Dr. Melniker also published the following rebuttal to the Cochrane Review conclusions:
Included in the rebuttal was an analysis of FAST literature focusing on cases which required operative intervention. Dr. Melniker found the FAST exam had a false negative rate (ie. patient required operative intervention despite a negative FAST exam) in 5.8% of cases as they were initially published. Upon further review of those false negative cases (and exclusion of inadequate studies, patients who did not go to the OR during at the time of their initial evaluation, etc.) it may be that the actual false negative rate approaches 1.1%.
Thus, it is critically important to define appropriate outcome measures when we evaluate the utility of a diagnostic test. Do we care about the FAST exam’s ability to detect hemoperitoneum? The ability to detect which patients should go to the OR? And to what extent does the clinical picture (ie. mechanism of injury and hemodynamic stability) determine how we proceed? Few would argue that ultrasound has better test characteristics than CT scan; the utility of sonography is non-invasive, repeatable examinations at the point of care.
This type of discussion is incredibly important, and helps clinicians better determine how to employ the appropriate diagnostic tests in their practice.
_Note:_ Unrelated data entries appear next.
Lemma binary_round_le s m e mT eT :
  bounded prec emax mT eT = true ->
  e <= eT ->
  Z.pos m <= Z.pos mT * 2 ^ (eT - e) ->
  binary_round prec emax s m e = S754_zero s
  \/ exists m' e',
      binary_round prec emax s m e = S754_finite s m' e'
      /\ (e' < eT \/ (e' = eT /\ Z.pos m' <= Z.pos mT)).
Proof.
  intros HT He Hm. unfold binary_round.
  pose proof (shl_align_fexp_spec m e) as Hal.
  destruct (shl_align _ _ _) as [mz ez]. destruct Hal as [Hez Hmz].
  apply binary_round_aux_le; [done | lia |]. split; [lia|].
  rewrite Hmz. replace (eT - ez) with (eT - e + (e - ez)) by lia.
  rewrite pow2_add by lia. pose proof (pow2_pos (e - ez)). nia.
Qed.

Lemma binary_round_ge s m e mT eT :
  bounded prec emax mT eT = true ->
  e <= eT ->
  Z.pos mT * 2 ^ (eT - e) <= Z.pos m ->
  binary_round prec emax s m e = S754_infinity s
  \/ exists m' e',
      binary_round prec emax s m e = S754_finite s m' e'
      /\ (eT < e' \/ (e' = eT /\ Z.pos mT <= Z.pos m')).
Proof.
  intros HT He Hm. unfold binary_round.
  pose proof (shl_align_fexp_spec m e) as Hal.
  destruct (shl_align _ _ _) as [mz ez]. destruct Hal as [Hez Hmz].
  apply binary_round_aux_ge; [done | lia |].
  rewrite Hmz. replace (eT - ez) with (eT - e + (e - ez)) by lia.
  rewrite pow2_add by lia. pose proof (pow2_pos (e - ez)). nia.
Qed.

Lemma binary_round_sign s m e :
  binary_round prec emax s m e = S754_zero s
  \/ binary_round prec emax s m e = S754_infinity s
  \/ exists m' e', binary_round prec emax s m e = S754_finite s m' e'.
Proof.
  unfold binary_round. destruct (shl_align _ _ _) as [mz ez].
  by apply binary_round_aux_sign.
Qed.

(** ** The order of floats *)

Lemma fle_refl x : is_nan x = false -> fle x x = true.
Proof.
  destruct x as [s|[]| |[] m e]; try done; intros _;
    unfold fle, SFleb; simpl; by rewrite Z.compare_refl, Pos.compare_cont_refl.
Qed.

(** At least zero: a zero, a positive number or the positive
    infinity. *)
Lemma fle_zero_inv x :
  fle (of_int32 0) x = true ->
  (exists s, x = S754_zero s) \/ x = S754_infinity false
  \/ exists m e, x = S754_finite false m e.
Proof.
  destruct x as [s|[]| |[] m e]; try done; intros _.
  - left. by eexists.
  - right. by left.
  - right. right. by eexists _, _.
Qed.

(** [(float) z] for [0 <= z <= 2^31] is a zero or a positive finite
    number. *)
Lemma of_int32_nonneg z :
  0 <= z <= 2 ^ 31 ->
  of_int32 z = S754_zero false \/ exists m e, of_int32 z = S754_finite false m e.
Proof.
  intros Hz. unfold of_int32, binary_normalize.
  destruct z as [|p|p]; [by left| |lia].
  destruct (binary_round_le false p 0 8388608 8) as [->|(m' & e' & -> & _)];
    [done | lia | simpl; lia | by left | right; by eexists _, _].
Qed.

(** The product of two numbers that are at least zero is at least
    zero. *)
Lemma fmul_nonneg z w :
  0 <= z <= 2 ^ 31 ->
  finite w = true -> fle (of_int32 0) w = true ->
  fle (of_int32 0) (fmul (of_int32 z) w) = true.
Proof.
  intros Hz Hfin Hw.
  destruct (of_int32_nonneg z Hz) as [->|(m & e & ->)];
    destruct (fle_zero_inv w Hw) as [[sw ->]|[->|(mw & ew & ->)]]; try done.
  unfold fmul, SFmul. cbn [xorb].
  destruct (binary_round_aux_sign false (Z.pos (m * mw)) (e + ew))
    as [->|[->|(m' & e' & ->)]]; done.
Qed.

(** Taking a number that is at least zero off a finite number gives at
    most that number. *)
Lemma fsub_le x y :
  finite x = true -> fle (of_int32 0) y = true -> fle (fsub x y) x = true.
Proof.
  intros Hx Hy.
  destruct (fle_zero_inv y Hy) as [[sy ->]|[->|(my & ey & ->)]].
  - destruct x as [sx| | |sx mx ex]; try done.
    + by destruct sx, sy.
    + by apply fle_refl.
  - by destruct x as [sx| | |[] mx ex].
  - destruct x as [sx| | |sx mx ex]; try done.
    unfold fsub, SFsub, finite in *.
    set (ez := Z.min ex ey).
    pose proof (shl_align_spec mx ex ez ltac:(lia)) as HX.
    pose proof (shl_align_spec my ey ez ltac:(lia)) as HY.
    set (X := Z.pos (shl_align mx ex ez).1) in *.
    set (Y := Z.pos (shl_align my ey ez).1) in *.
    assert (0 < X /\ 0 < Y) as [HX0 HY0] by (unfold X, Y; lia).
    unfold binary_normalize, fle, SFleb. destruct sx; cbn [cond_Zopp].
    + destruct (- X - Y) as [|M|M] eqn:HM; [lia|lia|].
      destruct (binary_round_ge true M ez mx ex Hx) as [->|(m' & e' & -> & Hcmp)];
        [lia | lia | done |].
      simpl. destruct Hcmp as [Hlt|[-> Hle]].
      * by rewrite (proj2 (Z.compare_gt_iff _ _)) by lia.
      * rewrite Z.compare_refl.
        change (Pos.compare_cont Eq m' mx) with (Pos.compare m' mx).
        destruct (Pos.compare_spec m' mx); simpl; try done; lia.
    + destruct (X - Y) as [|M|M] eqn:HM.
      * done.
      * destruct (binary_round_le false M ez mx ex Hx) as [->|(m' & e' & -> & Hcmp)];
          [lia | lia | done |].
        simpl. destruct Hcmp as [Hlt|[-> Hle]].
        -- by rewrite (proj2 (Z.compare_lt_iff _ _)) by lia.
        -- rewrite Z.compare_refl.
           change (Pos.compare_cont Eq m' mx) with (Pos.compare m' mx).
           destruct (Pos.compare_spec m' mx); simpl; try done; lia.
      * by destruct (binary_round_sign true M ez) as [->|[->|(m' & e' & ->)]].
Qed.
(** ** Removing an amount *)

Lemma Clamp_within n hi : 0 <= n <= hi -> Clamp n 0 hi = n.
Proof. unfold Clamp. lia. Qed.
Non-operative management of blunt abdominal injury is becoming more common, and our interpretation of the FAST as well as other diagnostic tests must evolve:
Knudson et al. Nonoperative management of solid organ injuries. Past, present, and future. Surg Clin North Am. 1999 Dec;79(6):1357-71.
Velmahos et al. High success with nonoperative management of blunt hepatic trauma: the liver is a sturdy organ. Arch Surg. 2003 May;138(5):475-80; discussion 480-1.
Velmahos et al. Nonoperative treatment of blunt injury to solid abdominal organs: a prospective study. Arch Surg. 2003 Aug;138(8):844-51.
Haan et al. Nonoperative management of blunt splenic injury: a 5-year experience. J Trauma. 2005 Mar;58(3):492-8.
Yanar et al. Nonoperative treatment of multiple intra-abdominal solid organ injury after blunt abdominal trauma. J Trauma. 2008 Apr;64(4):943-8.
Discussions of the utility of trauma ultrasound are valuable because they force us to consider best practices in terms of clinical management of trauma, appropriate use of diagnostic tests, as well as determining appropriate outcomes-based metrics for quality healthcare delivery.